Strains suitable for fermenting NFBDGs were screened. Through the optimization of strain combination, fermentation conditions, and microbial-enzyme synergistic fermentation process, the fermentation process parameters of NFBDGs were obtained: the fermentation strains included Ligilactobacillus salivarius CRS23, Bacillus subtilis YLZ7, and Saccharomyces cerevisiae CJM26, with an addition amount of 10⁶ CFU/g fresh NFBDGs each; the enzyme preparation was xylanase, with an addition amount of 200 U/g dry NFBDGs; fresh NFBDGs were used for aerobic fermentation at 37 °C for 4 d.

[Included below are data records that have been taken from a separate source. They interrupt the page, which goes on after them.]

(* ===== verification/Catalog.v ===== *)
(** The router's catalog (src/router.rs, src/tool_definitions.rs): what the gateway exposes
    of the servers it holds, under the policy in force, and where a call to it goes.

    SHA-256, the regex engine and number parsing are parameters. The cache of normalized
    definitions is left out: it is keyed by a digest of everything its values depend on.
    Connections, supervisors and pending servers are modelled in Breaker, Reconnect and
    Dispatch. *)

From S2P Require Import Prelude Text Json ToolNames SchemaRefs SchemaCompat Aliases.

Module Catalog.
Import ToolNames Aliases.

(** ** Tools as servers advertise them *)

Record ToolPolicyMetadata := { destructive : bool; model_hidden : bool }.

Definition audience_is_model (a : json) : bool :=
  match as_str a with Some s => String.eqb s "model" | None => false end.

(** [None] and an audience list with [model] are visible to the model. *)
Definition hidden_from_model (tool : json) : bool :=
  match pointer ["_meta"; "ui"; "visibility"] tool with
  | None => false
  | Some (JArray audiences) => negb (existsb audience_is_model audiences)
  | Some _ => true
  end.

Definition metadata_of (tool : json) : ToolPolicyMetadata :=
  {| destructive := is_destructive tool; model_hidden := hidden_from_model tool |}.

Record RawTool := {
  name : option string;
  raw_policy : ToolPolicyMetadata;
  app_uri : option string;
  raw : json }.

Definition name_in (tool : json) : option string := n ← get "name" tool; as_str n.

Definition raw_tool (value : json) : RawTool :=
  {| name := name_in value;
     raw_policy := metadata_of value;
     app_uri :=
       match (match pointer ["_meta"; "ui"; "resourceUri"] value with
              | Some v => Some v
              | None => pointer ["_meta"; "ui/resourceUri"] value
              end) with
       | Some (JString uri) => if starts_with "ui://" uri then Some uri else None
       | _ => None
       end;
     raw := value |}.

Definition contains_name (tools : list RawTool) (n : string) : bool :=
  existsb (fun t => bool_decide (name t = Some n)) tools.

(** ** Policy *)

Record ToolPolicy := {
  servers_allowed : option (gset string);
  disabled : gmap string (gset string);
  allow : gmap string (gset string);
  deny_destructive : bool;
  quarantined : gset string;
  fail_closed : bool }.

Record RegistryPolicy := {
  reg_servers : option (gset string);
  reg_disabled : gmap string (gset string);
  reg_allow : gmap string (gset string);
  reg_deny_destructive : bool }.

#[global] Instance RegistryPolicy_eq : EqDecision RegistryPolicy.
Proof. solve_decision. Defined.

Definition with_quarantine (p : RegistryPolicy) (quarantined : gset string) (closed : bool) : ToolPolicy :=
  {| servers_allowed := reg_servers p; disabled := reg_disabled p; allow := reg_allow p;
     deny_destructive := reg_deny_destructive p; quarantined := quarantined; fail_closed := closed |}.

Definition allows_server (p : ToolPolicy) (server_id : string) : bool :=
  match servers_allowed p with Some s => bool_decide (server_id ∈ s) | None => true end.

Definition in_set (m : gmap string (gset string)) (server_id orig : string) : option bool :=
  match m !! server_id with Some s => Some (bool_decide (orig ∈ s)) | None => None end.

Definition out_of_scope : string := "outside this client's tool scope".
Definition ambiguous_binding : string := "ambiguous persisted tool policy binding".
Definition quarantined_reason : string := "quarantined after a high-risk change; re-approve to restore".
Definition unreadable_reason : string := "quarantine store unreadable; catalog blocked until the store reads".

Definition blocked_reason_unscoped (p : ToolPolicy) (exposed server_id orig : string)
    (tool : ToolPolicyMetadata) : option string :=
  if negb (allows_server p server_id) then Some "on a server that is turned off"
  else if default false (in_set (disabled p) server_id orig) then Some "disabled"
  else if deny_destructive p && destructive tool then Some "blocked by the destructive-tool policy"
  else if fail_closed p then Some unreadable_reason
  else if bool_decide (exposed ∈ quarantined p) then Some quarantined_reason
  else None.

Definition blocked_reason (p : ToolPolicy) (exposed server_id orig : string) (tool : ToolPolicyMetadata)
    : option string :=
  if negb (default true (in_set (allow p) server_id orig)) then Some out_of_scope
  else blocked_reason_unscoped p exposed server_id orig tool.

Definition in_scope (p : ToolPolicy) (server original : string) : bool :=
  allows_server p server && default true (in_set (allow p) server original).

Lemma blocked_reason_None p e sv orig m :
  blocked_reason p e sv orig m = None <->
  in_scope p sv orig = true /\ in_set (disabled p) sv orig <> Some true /\
  (deny_destructive p = true -> destructive m = false) /\ fail_closed p = false /\ e ∉ quarantined p.
Proof.
  unfold blocked_reason, blocked_reason_unscoped, in_scope.
  destruct (allows_server p sv), (default true (in_set (allow p) sv orig)); cbn; try naive_solver.
  destruct (in_set (disabled p) sv orig) as [[]|]; cbn; try naive_solver;
    destruct (deny_destructive p), (destructive m), (fail_closed p); cbn; try naive_solver;
    case_bool_decide; naive_solver.
Qed.

(** A tool the policy lets through, under the name its quarantine is kept by. *)
Definition policy_admits (p : ToolPolicy) (name sv orig : string) (m : ToolPolicyMetadata) : Prop :=
  in_scope p sv orig = true /\ in_set (disabled p) sv orig <> Some true /\
  (deny_destructive p = true -> destructive m = false) /\ fail_closed p = false /\ name ∉ quarantined p.

Record ToolOverride := { ov_name : option string; ov_description : option string }.

Section router.
Variable content_digest : json -> list N.
Variable regex : Type.
Variable regex_new : string -> option regex.
Variable number_from_str : string -> option number.
Variable number_from_f64_str : string -> option number.

Local Abbreviation ArgumentMap := (SchemaCompat.ArgumentMap regex).

Record ToolDefinition := {
  value : json;
  arguments : option ArgumentMap;
  source_input_schema : option string;
  gate_name : option string }.

Definition definition_name (d : ToolDefinition) : option string := name_in (value d).

Record ServerSlot := {
  slot_id : string;
  slot_tools : list RawTool;
  slot_resources : list json;
  slot_templates : list json;
  slot_prompts : list json;
  mcp_apps : bool;
  catalog_complete : bool;
  tool_revision : Z }.

Record RestoredTool := {
  definition : ToolDefinition;
  exposed : string;
  server : string;
  original : string;
  policy_name_kept : option string;
  source_revision : Z;
  schema_arguments_kept : option ArgumentMap }.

Compared with unfermented NFBDGs, on a DM basis, the CP content increased from 11.7% to 15.63%, the TP content increased from 11.12% to 14.59%, the ASP content increased from 5.43% to 6.84%, the CF content reduced from 34.9% to 27.64%, the ADF content reduced from 48.95% to 47.75%, and the NDF content reduced from 63.64% to 58.55%. After considering the concentration effect, the contents of CF, ADF, and NDF decreased by 35.44%, 20.53%, and 25.02%, respectively. The pH of NFBDGs increased from 3.49 to 6.04. After microbial-enzyme synergistic fermentation, the nutritional components and physicochemical properties of NFBDGs were significantly improved, making them more suitable for use as feed raw materials.